Madeleine OLYMPUS DIGITAL CAMERAChristmas is just around the corner and summer has finally put in an appearance (40 degrees yesterday, folks). Today is the last day of work for most people and everywhere you go, crowds are spilling out of trams and onto cafe tables and beaches and shopping centres and parks. But we are staying home. Or at least we are keeping very local. Neither the double pram nor the newborn Ergo insert I ordered online quite some time back have arrived, so getting out and about with a toddler and a newborn baby is pretty tricky. Add to that the Christmas rush: last thing I want is to be caught in the city with a million other people and a crying toddler at her nap time, with a hungry baby and leaking breasts and a line-up for a chair in the Myer nursing room!

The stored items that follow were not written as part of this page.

Lemma find_label_split l program k : find_label l program = Some k -> exists pre, program = pre ++ OpBind l :: k.
Proof.
  induction program as [|op program IH]; [done|]. intros H.
  assert (Hnext : find_label l program = Some k -> exists pre, op :: program = pre ++ OpBind l :: k).
  { intros H'. destruct (IH H') as [pre ->]. by exists (op :: pre). }
  destruct op; try (by apply Hnext). cbn [find_label] in H. destruct (decide _) as [->|]; [|by apply Hnext].
  injection H as ->. by exists [].
Qed.

(** A label is the position of the code behind its [Bind]. *)
Lemma located_label l k : find_label l prog = Some k -> located (fuse k) (program_ref ops l).
Proof.
  intros H. apply find_label_split in H as [pre E]. exists (fuse pre ++ [IOp (OpBind l)]).
  unfold program_ref. rewrite (program_labels_bind ops pre l k Hwf E). cbn [default from_option id].
  rewrite E, fuse_app, fuse_cons, <- app_assoc by (done || intros []). split; [done|].
  rewrite layout_app, code_size_app. cbn. lia.
Qed.

Lemma load_ref l k cells p :
  cells_at (CRef l :: cells) p -> find_label l prog = Some k -> Load32Aligned code p = Some (program_ref ops l).
Proof.
  intros H Hk. apply located_label, located_range in Hk. apply cells_at_bytes in H as (pre & post & -> & <-).
  cbn [cell_bytes]. rewrite Load32_app. rewrite sint_uint, sint_id; [done|done|]. change (2 ^ (32 - 1)) with (2 ^ 31). lia.
Qed.

(** ** The states *)

Definition value_repr (v : Value) (z : Z) : Prop :=
  match v with VInt z' => z = z' | VCode k => located (fuse k) z end.

Record stack_repr (st : list Value) (data : list Z) (sp space : Z) : Prop := {
  stack_size : Z.of_nat (length data) = kBacktrackStackSize;
  stack_sp : sp = Z.of_nat (length st);
  stack_space : space = kBacktrackStackSize - sp;
  stack_values : Forall2 value_repr (rev st) (take (length st) data)
}.

(** The state but for the code. *)
Record data_repr (s : State) (m : Machine) : Prop := {
  data_position : current m = position s;
  data_character : current_char m = character s;
  data_registers : registers m = regs s;
  data_stack : stack_repr (stack s) (backtrack_stack m) (backtrack_sp m) (backtrack_stack_space m);
  data_cache : cache_ok Ecma262Canonicalize_Convert (canonicalize m)
}.

Definition sim (s : State) (m : Machine) : Prop := located (fuse (rest s)) (pc m) /\ data_repr s m.

Definition sim_outcome (r : Result) (o : Outcome) : Prop :=
  match r, o with
  | More s, Continue m => sim s m
  | Answer b s, Return b' m => b' = b /\ registers m = regs s
      /\ Z.of_nat (length (backtrack_stack m)) = kBacktrackStackSize /\ cache_ok Ecma262Canonicalize_Convert (canonicalize m)
  | _, _ => False
  end.

Lemma stack_fits st data sp space : stack_repr st data sp space -> 0 <= sp <= kBacktrackStackSize.
Proof.
  intros [Hsize' -> _ Hvalues]. apply Forall2_length in Hvalues. rewrite length_rev, length_take in Hvalues. lia.
Qed.

Lemma stack_push st data sp space v z :
  stack_repr st data sp space -> Z.of_nat (length st) < kBacktrackStackSize -> value_repr v z ->
  exists data', store data sp z = Some data' /\ stack_repr (v :: st) data' (sp + 1) (space - 1).
Proof.
  intros [Hlen -> -> Hvalues] Hroom Hv. unfold store.
  rewrite (proj2 (Z.leb_le _ _)), (proj2 (Z.ltb_lt _ _)) by lia. cbn [andb]. eexists. split; [reflexivity|].
  rewrite Nat2Z.id. split.
  - by rewrite length_insert.
  - cbn. lia.
  - lia.
  - cbn [length rev]. rewrite (take_S_r _ _ z) by (apply list_lookup_insert_eq; lia).
    rewrite take_insert_ge by lia. apply Forall2_app; [done|]. by constructor.
Qed.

Instead, our days are taken up with quiet cuddles, making Anzac biscuits (we are not slaves to the season), playing with water in the courtyard. I cut out paper snowflakes to decorate the house, and Madeleine chose silver and red sleigh-bells to hang from each one. We wrapped Christmas presents while watching Harry Potter movies for an entire afternoon.

But while we have been bunkering down, friends have come to us, with visitors and house-guests almost every day. So we've served up simple meals of antipasto or sandwich fillings eaten outside in the sun, delicious beef stroganoff courtesy of the one and only Deb, and one night I made another giant batch of Mr B's favourite (and incredibly easy to cook) pork ragu.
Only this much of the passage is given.